The Steelers need Mike Wallace, but Mike Wallace doesn’t necessarily need the Steelers. He’s being held captive, though, by the contractual chain that is restricted free agency.
Back in April teams had a prime opportunity to nab Wallace for the cost of a first-round pick, an offer that still stands, although now it will apply to next spring. At the time it was thought that WR-needy teams at the back end of the first round would readily sacrifice a pick that’s nearly a second rounder for a 25-year-old receiver who just completed his rookie contract, and averaged 74.6 yards per game last year (1,193 yards overall).

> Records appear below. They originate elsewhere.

(** * bolt-db: the batched-write layer (batching.go) and the store adapter

    A shallow embedding of [BoltBatch] (Add, execOpsByBucket, Execute,
    ExecuteConcurrent) and of [BoltDatabase.Get/Set/Delete], together with
    the properties the specification states about them.

    Conventions.
    - A Go [[]byte] is a [list byte]; a Go [string] is a [string]; the
      conversions [string(bs)] and [[]byte(s)] are [string_of_list_byte]
      and [list_byte_of_string].
    - A Go [error] is an [option error]: [None] is [nil].
    - A [*[]byte] that may be [nil] is an [option bytes].
    - The Go maps are [gmap]s; the order in which [range] visits a map is
      not fixed by the language, so the loops over [b.ops] take the visiting
      order as an argument, constrained to be a permutation of the entries.
    - The database is open for the whole duration of a call. *)

From Stdlib Require Import ZArith Lia Strings.Byte.
From stdpp Require Import gmap strings list fin_maps relations sorting.

(** ** Byte strings *)

Abbreviation bytes := (list byte).

#[global] Instance byte_eq_decision : EqDecision byte := Byte.byte_eq_dec.
#[global] Instance byte_countable : Countable byte :=
  inj_countable Byte.to_N Byte.of_N Byte.of_to_N.

(** [[]byte(s)] and [string(bs)]. *)
Definition bytes_of (s : string) : bytes := String.list_byte_of_string s.
Definition string_of (bs : bytes) : string := String.string_of_list_byte bs.

(** [len(x)] as a Go [int], for a slice and for a map. *)
Definition len {A} (l : list A) : Z := Z.of_nat (length l).
Definition len_map {A} (m : gmap string A) : Z := Z.of_nat (size m).

(** ** Errors

    The first three are the [errors.New] values of this repository, the rest
    are the argument errors of the bolt v1.3.1 calls the code makes. *)
Inductive error : Type :=
  | ErrMaxSequentialOperations   (* "max sequential operations reached" *)
  | ErrValueIsNil                (* "value is nil" *)
  | ErrBucketNotFound            (* "bucket not found" *)
  | ErrBucketNameRequired        (* bolt.ErrBucketNameRequired *)
  | ErrKeyRequired               (* bolt.ErrKeyRequired *)
  | ErrKeyTooLarge               (* bolt.ErrKeyTooLarge *)
  | ErrValueTooLarge.            (* bolt.ErrValueTooLarge *)

#[global] Instance error_eq_decision : EqDecision error.
Proof. solve_decision. Defined.

(** ** The store: github.com/boltdb/bolt v1.3.1, as far as the code uses it

    The library is an external dependency (pinned by go.mod); only the calls
    made by this repository are modelled, on a database whose top-level
    entries are buckets of plain key/value pairs (the code never creates a
    nested bucket).  A transaction fails through the error its function
    returns, and through nothing else. *)
Module bolt.
(** The spin on [synth_acquire_lock] never ends when this thread finds it set, so that run has
    no result. *)
Definition wslcompat_override_acquire_pid (v : fdview) (id st initial_fd : Z) : M (option nat) :=
  wslcompat_override_gc v ;;*
  let* held := getm synth_acquire_lock in
  if (held : bool) then nofuel
  else
    setm (set_synth_acquire_lock true) ;;*
    let* slots := getm (view_slots v) in
    let* result :=
      match wslcompat_override_get_pid slots id st with
      | Some i => ret (Some i)
      | None => for_each (seq 0 (length slots)) (override_claim v id st initial_fd)
      end in
    setm (set_synth_acquire_lock false) ;;*
    ret result.

Definition wslcompat_view_fd_load (v : fdview) : M Z :=
  let* id := getpid in
  let* st := wslcompat_self_starttime_pid id in
  let* e := getm (λ m, entry_at m (view_entry v)) in
  if synth_is_installer e id st then getm (view_base v)
  else
    let* slots := getm (view_slots v) in
    match wslcompat_override_get_pid slots id st with
    | Some i => ret (ov_fd (slots !!! i))
    | None => getm (view_base v)
    end.

Definition wslcompat_view_fd_store (v : fdview) (new_fd : Z) : M unit :=
  let* id := getpid in
  let* st := wslcompat_self_starttime_pid id in
  let* e := getm (λ m, entry_at m (view_entry v)) in
  if synth_is_installer e id st then setm (set_view_base v new_fd)
  else
    let* s := wslcompat_override_acquire_pid v id st new_fd in
    match s with
    | None => ret tt
    | Some i => setm (upd_slot v i (set_ov_fd new_fd))
    end.

(** Compare-and-exchange of one location, [true] when this caller did the transition. *)
Definition wslcompat_view_fd_cas (v : fdview) (expected desired : Z) : M bool :=
  let* id := getpid in
  let* st := wslcompat_self_starttime_pid id in
  let* e := getm (λ m, entry_at m (view_entry v)) in
  if synth_is_installer e id st then
    let* cur := getm (view_base v) in
    if cur =? expected then setm (set_view_base v desired) ;;* ret true else ret false
  else
    let* s := wslcompat_override_acquire_pid v id st expected in
    match s with
    | None => ret false
    | Some i =>
        let* o := getm (λ m, view_slots v m !!! i) in
        if ov_fd o =? expected then setm (upd_slot v i (set_ov_fd desired)) ;;* ret true
        else ret false
    end.

Definition wslcompat_view_fd_relocate (v : fdview) (targetfd : Z) : M Z :=
  let* cur := wslcompat_view_fd_load v in
  if negb (cur =? targetfd) then ret 0
  else
    let* new_fd := sys (k_fcntl targetfd F_DUPFD_CLOEXEC (arg_int 3)) in
    match new_fd with
    | None => wslcompat_view_fd_cas v targetfd (-1) ;;* ret (-1)
    | Some new_fd =>
        let* won := wslcompat_view_fd_cas v targetfd new_fd in
        if (won : bool) then ret new_fd
        else sys (k_close new_fd) ;;* ret 0
    end.
End ops.

(** ** Memory laws of views *)
Definition valid_view (v : fdview) (m : mem) : Prop :=
  match v with
  | v_probe e => (e < length (synth_table m))%nat
  | v_real e t => (e < length (synth_table m))%nat ∧ (t < length (tty_table m))%nat
  end.

Lemma alter_id_total {A} `{!Inhabited A} (l : list A) i f :
  f (l !!! i) = l !!! i → alter f i l = l.
Proof.
  intros H. apply list_eq. intros j. rewrite list_lookup_alter.
  case_decide as E; [subst|done]. destruct (l !! j) as [x|] eqn:E; simpl; [|done].
  by rewrite (list_lookup_total_correct _ _ _ E) in H; rewrite H.
Qed.

Lemma valid_set_slots v l m : valid_view v m → valid_view v (set_view_slots v l m).
Proof. destruct v; simpl; rewrite ?length_alter; done. Qed.

Lemma view_slots_set v l m : valid_view v m → view_slots v (set_view_slots v l m) = l.
Proof.
  destruct v as [e|e t]; simpl; unfold entry_at, tty_at; simpl; intros H;
    by rewrite list_lookup_total_alter_eq by (done || apply H).
Qed.

Lemma view_base_set_slots v l m : view_base v (set_view_slots v l m) = view_base v m.
Proof.
  destruct v as [e|e t]; simpl; unfold entry_at, tty_at; simpl;
    rewrite list_lookup_total_alter; case_decide as E; [by destruct E; subst|done..].
Qed.

Lemma entry_ident_set_slots v l m e :
  install_pid (entry_at (set_view_slots v l m) e) = install_pid (entry_at m e) ∧
  install_starttime (entry_at (set_view_slots v l m) e) = install_starttime (entry_at m e).
Proof.
  destruct v as [e'|e' t]; simpl; unfold entry_at; simpl; [|done].
  rewrite list_lookup_total_alter. case_decide as E; [by destruct E as [<- _]|done].
Qed.

Lemma set_view_slots_set v l l' m :
  set_view_slots v l (set_view_slots v l' m) = set_view_slots v l m.
Proof.
  destruct v; unfold set_view_slots, upd_entry, upd_tty, set_synth_table, set_tty_table; simpl;
    f_equal; rewrite list_alter_alter_eq; apply list_alter_ext; done.
Qed.

Lemma set_view_slots_id v m : set_view_slots v (view_slots v m) m = m.
Proof.
  destruct v as [e|e t]; simpl; unfold upd_entry, upd_tty.
  - rewrite alter_id_total; [by destruct m|]. unfold entry_at. by destruct (_ !!! _).
  - rewrite alter_id_total; [by destruct m|]. unfold tty_at. by destruct (_ !!! _).
Qed.
(** ** The stat shims: [fstat] and [fstat64] differ in the name of the tunable only for the
    former, and in the structure filled. *)
Definition fstat_shim (fd : Z) : M (option stat) :=
  let* r := sys (k_fstat fd) in
  match r with
  | None => ret None
  | Some s0 =>
      let* off := wslcompat_passthru "fstat" in
      let* active := wslcompat_synth_active in
      if (off : bool) || negb active then ret (Some s0)
      else
        autopin fd (λ e,
          match e with
          | None => ret (Some s0)
          | Some i =>
              let* o := entry_ops i in
              let* real := match op_passthru o with
                           | Some f => f i SYNTH_OP_STAT
                           | None => ret (-1)
                           end in
              if 0 <=? real then sys (k_fstat real) else ret (Some s0)
          end)
  end.

Definition fstat : Z → M (option stat) := fstat_shim.
Definition fstat64 : Z → M (option stat) := fstat_shim.
End synth.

It wouldn’t have been a case of trading promising youth in the draft for an established yet fading veteran as the Raiders did with Carson Palmer. No, there would have been young blood on both sides of that swap, with Wallace’s speed already showcased over three seasons. But alas, the price was too steep, as the Patriots decided that three years of Brandon Lloyd at $12 million was a better option, and the Browns chose instead to draft a competent quarterback, eliminating two of the WR-needy teams in prime position to grab Wallace’s.
Now the Steelers’ manifest destiny has come to fruition. Wallace is still tied to the organization through the RFA tag, and he’ll be there until he either signs his $2.72 million restricted free agent tender (highly unlikely), or he agrees to a long-term contract (becoming increasingly more likely).
Jason La Canfora of CBS Sports reports that Steelers GM Kevin Colbert continues to work with Wallace to secure an agreement before training camp next week.
From La Canfora:
“The sides have remained in close contact and continued their dialogue and are expected to maintain a steady pace with the start of training camp looming. There has been some movement and though no deal is imminent and work remains to be done, the situation has certainly improved since early this offseason. Both sides are motivated to complete a long-term contract.”
While Emmanuel Sanders and Antonio Brown are quickly emerging and one of them would easily be capable of accelerating his emergence and stepping up, Wallace’s absence would still hurt the Steelers’ deep passing game.
Ben Roethlisberger had nine completions for 40 yards or more last year, and seven of them were to Wallace. And of his 56 completions for 20 yards or more, 18 of them (32 percent) went to Wallace too.